### Records supplied
Lemma bytes_S s n : bytes rom s (S n) = rom s :: bytes rom (s + 1) n.
Proof.
  unfold bytes. cbn [seq fmap list_fmap]. rewrite Z.add_0_r. f_equal. rewrite <- fmap_S_seq, <- list_fmap_compose.
  apply list_fmap_ext. intros i x _. cbn. f_equal. lia.
Qed.
Lemma put_str_eq n e s p : put_str rom n e s p = Some (tt, emit e (bytes rom s n) p).
Proof.
  revert s p. induction n as [|n IH]; intros s p; [done|]. cbn [put_str]. by rewrite (bind_some _ _ _ _ _ (put_eq _ _ _)), IH, bytes_S.
Qed.
Lemma bytes_length s n : length (bytes rom s n) = n.
Proof. unfold bytes. by rewrite length_fmap, length_seq. Qed.
Lemma bytes_take s n k : take k (bytes rom s n) = bytes rom s (k `min` n).
Proof. unfold bytes. by rewrite <- fmap_take, take_seq. Qed.

Lemma conv_str_eq null_string fuel e flags w prec a len l args p :
  -1 <= w < 2 ^ 30 -> -1 <= prec < 2 ^ 30 -> rt_strlen fuel (if a =? 0 then null_string else a) rom = Some len -> 0 <= len < 2 ^ 31 ->
  conv_str rom null_string fuel e flags w prec (at_ p (pos l) (a :: args)) =
  Some (tt, at_ (emit e (str_text flags w prec (bytes rom (if a =? 0 then null_string else a) (Z.to_nat len))) p) (pos l) args).
Proof.
  intros Hw Hp Hlen Hl. pose proof (eq_refl : 2 ^ 31 = 2147483648) as E31. unfold conv_str, str_text.
  rewrite (bind_some _ _ _ _ _ (va_arg_eq _ _ _ _)). cbv zeta. set (s := if a =? 0 then null_string else a) in *.
  unfold deref at 1. rewrite (bind_some _ _ _ len (at_ p (pos l) args)) by (by rewrite Hlen).
  rewrite swrap_small by (change (2 ^ (32 - 1)) with (2 ^ 31); lia).
  set (n := if (0 <? prec) && (prec <? len) then prec else len).
  assert (Hn : 0 <= n < 2 ^ 31) by (unfold n; destruct (Z.ltb_spec 0 prec), (Z.ltb_spec prec len); cbn [andb]; lia).
  replace (if 0 <? prec then take (Z.to_nat prec) (bytes rom s (Z.to_nat len)) else bytes rom s (Z.to_nat len)) with (bytes rom s (Z.to_nat n)).
  2:{ unfold n. destruct (Z.ltb_spec 0 prec); cbn [andb]; [|done]. rewrite bytes_take. f_equal. destruct (Z.ltb_spec prec len); lia. }
  rewrite bytes_length, Z2Nat.id by lia. change (2 ^ 30) with 1073741824 in *. destruct (has_flag flags LEFT); cbn [negb].
  - rewrite (bind_some _ _ _ w _ eq_refl), (bind_some _ _ _ _ _ (put_str_eq _ _ _ _)).
    rewrite (bind_some _ _ _ _ _ (pad_post_eq e ch_space n w _ Hn ltac:(lia))). by rewrite <- emit_app, emit_at.
  - rewrite (bind_some _ _ _ _ _ (pad_post_eq e ch_space n w _ Hn ltac:(lia))), (bind_some _ _ _ _ _ (put_str_eq _ _ _ _)).
    assert (H : - 2 ^ 31 < (if n <? w then n - 1 else w - 1) < 2 ^ 31) by (destruct (n <? w); lia).
    rewrite (bind_some _ _ _ _ _ (pad_post_eq e ch_space n _ _ Hn H)). rewrite (pad_neg _ (_ - n)) by (destruct (Z.ltb_spec n w); lia).
    by rewrite <- !emit_app, emit_at, app_nil_r.
Qed.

### Aim of the task
Your answer should be the lines of the records that include the word "intros".

### Answer box
  apply list_fmap_ext. intros i x _. cbn. f_equal. lia.
  revert s p. induction n as [|n IH]; intros s p; [done|]. cbn [put_str]. by rewrite (bind_some _ _ _ _ _ (put_eq _ _ _)), IH, bytes_S.
  intros Hw Hp Hlen Hl. pose proof (eq_refl : 2 ^ 31 = 2147483648) as E31. unfold conv_str, str_text.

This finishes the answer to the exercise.